▸ What is required
The lines below starting at the line containing "e = ReceiveWindowExceeded" and ending at the line containing "wp_step. wp_step. cbn [remote_write_closed]." are to be repeated exactly, with both ends kept and nothing else added.

Saved data entries:
Lemma wp_data_block c id f st :
  config_ok c → stream_ok c st → frame_ok f → frame_type f = TData →
  wp (data_block c id f)
    (λ r st', stream_ok c st' ∧ received st (value f) (fin_flag f) st' ∧
       value f ≤ receive_window st ∧
       (payload f ≠ [] → remote_write_closed st = false) ∧
       r = (if bool_decide (payload f = []) then None else Some (payload f),
            fin_flag f && negb (remote_write_closed st),
            remote_write_closed st' && local_write_closed st'))
    (λ e _, e = Protocol "data after FIN" ∧ remote_write_closed st = true ∧ payload f ≠ [] ∨
            e = ReceiveWindowExceeded id ∧ receive_window st < value f) st.
Proof.
  intros (Hrw & _) [Hok Hbl] (_ & _ & _ & Hv & _) Ht. pose proof Hok as Hcore. destruct Hok.
  unfold data_block. wp_step. wp_step.
  set (st1 := if _ && locally_opened st then _ else st).
  assert (∃ ak, st1 = {| st with acknowledged := ak |}) as (ak & Hst1).
  { unfold st1. destruct (_ && _); [by eexists|]. exists (acknowledged st). by destruct st. }
  clearbody st1. subst st1.
  wp_step. wp_step. cbn [remote_write_closed]. wp_step.
  { wp_step. left. apply andb_prop in Heqb as [? ?%negb_true_iff%bool_decide_eq_false].
    done. }
  assert (payload f ≠ [] → remote_write_closed st = false) as Hfin.
  { intros Hne. apply andb_false_iff in Heqb as [|Hp%negb_false_iff%bool_decide_eq_true]; done. }
  wp_step. wp_step. cbn [receive_window]. wp_step.
  { wp_step. right. split; [done|]. lia. }
  apply Z.ltb_ge in Heqb0.
  wp_step. apply wp_reads. cbn [receive_window]. unfold sub_or_panic.
  rewrite checked_sub_Some by done. cbn [expect]. wp_step. wp_step.
  wp_step. apply wp_reads. cbn [delivered_since_update].
  rewrite checked_add_Some by lia. cbn [ok_or]. wp_step. wp_step.
  set (d := delivered_since_update st + value f) in *.
  wp_step. apply wp_grant_credit.
  { cbn [pending_credit delivered_since_update]. unfold d, u64_max, u32_max in *. lia. }
  cbn [pending_credit delivered_since_update].
  set (g := cfg_receive_window c / 2 <? d).
  set (st2 := {| st with acknowledged := ak; receive_window := receive_window st - value f;
    delivered_since_update := if g then 0 else d;
    pending_credit := if g then pending_credit st + d else pending_credit st |}).
  wp_state st2.
  wp_step. wp_step. wp_step. wp_step. wp_step. wp_step. wp_step.
  fold (fin_flag f). cbn [remote_write_closed local_write_closed].
  set (fin := fin_flag f && negb (remote_write_closed st)).
  match goal with |- stream_ok c ?s ∧ _ => set (st3 := s) end.
  assert (st3 = {| st2 with remote_write_closed := remote_write_closed st || fin_flag f |}) as ->.
  { unfold st3, fin. destruct st, (fin_flag f), remote_write_closed; done. }
  split; [|split_and!; try done; by repeat eexists].
  split; [|exact Hbl]. unfold st2. split; cbn; try done; destruct g; lia.
Qed.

▸ Your solution
            e = ReceiveWindowExceeded id ∧ receive_window st < value f) st.
Proof.
  intros (Hrw & _) [Hok Hbl] (_ & _ & _ & Hv & _) Ht. pose proof Hok as Hcore. destruct Hok.
  unfold data_block. wp_step. wp_step.
  set (st1 := if _ && locally_opened st then _ else st).
  assert (∃ ak, st1 = {| st with acknowledged := ak |}) as (ak & Hst1).
  { unfold st1. destruct (_ && _); [by eexists|]. exists (acknowledged st). by destruct st. }
  clearbody st1. subst st1.
  wp_step. wp_step. cbn [remote_write_closed]. wp_step.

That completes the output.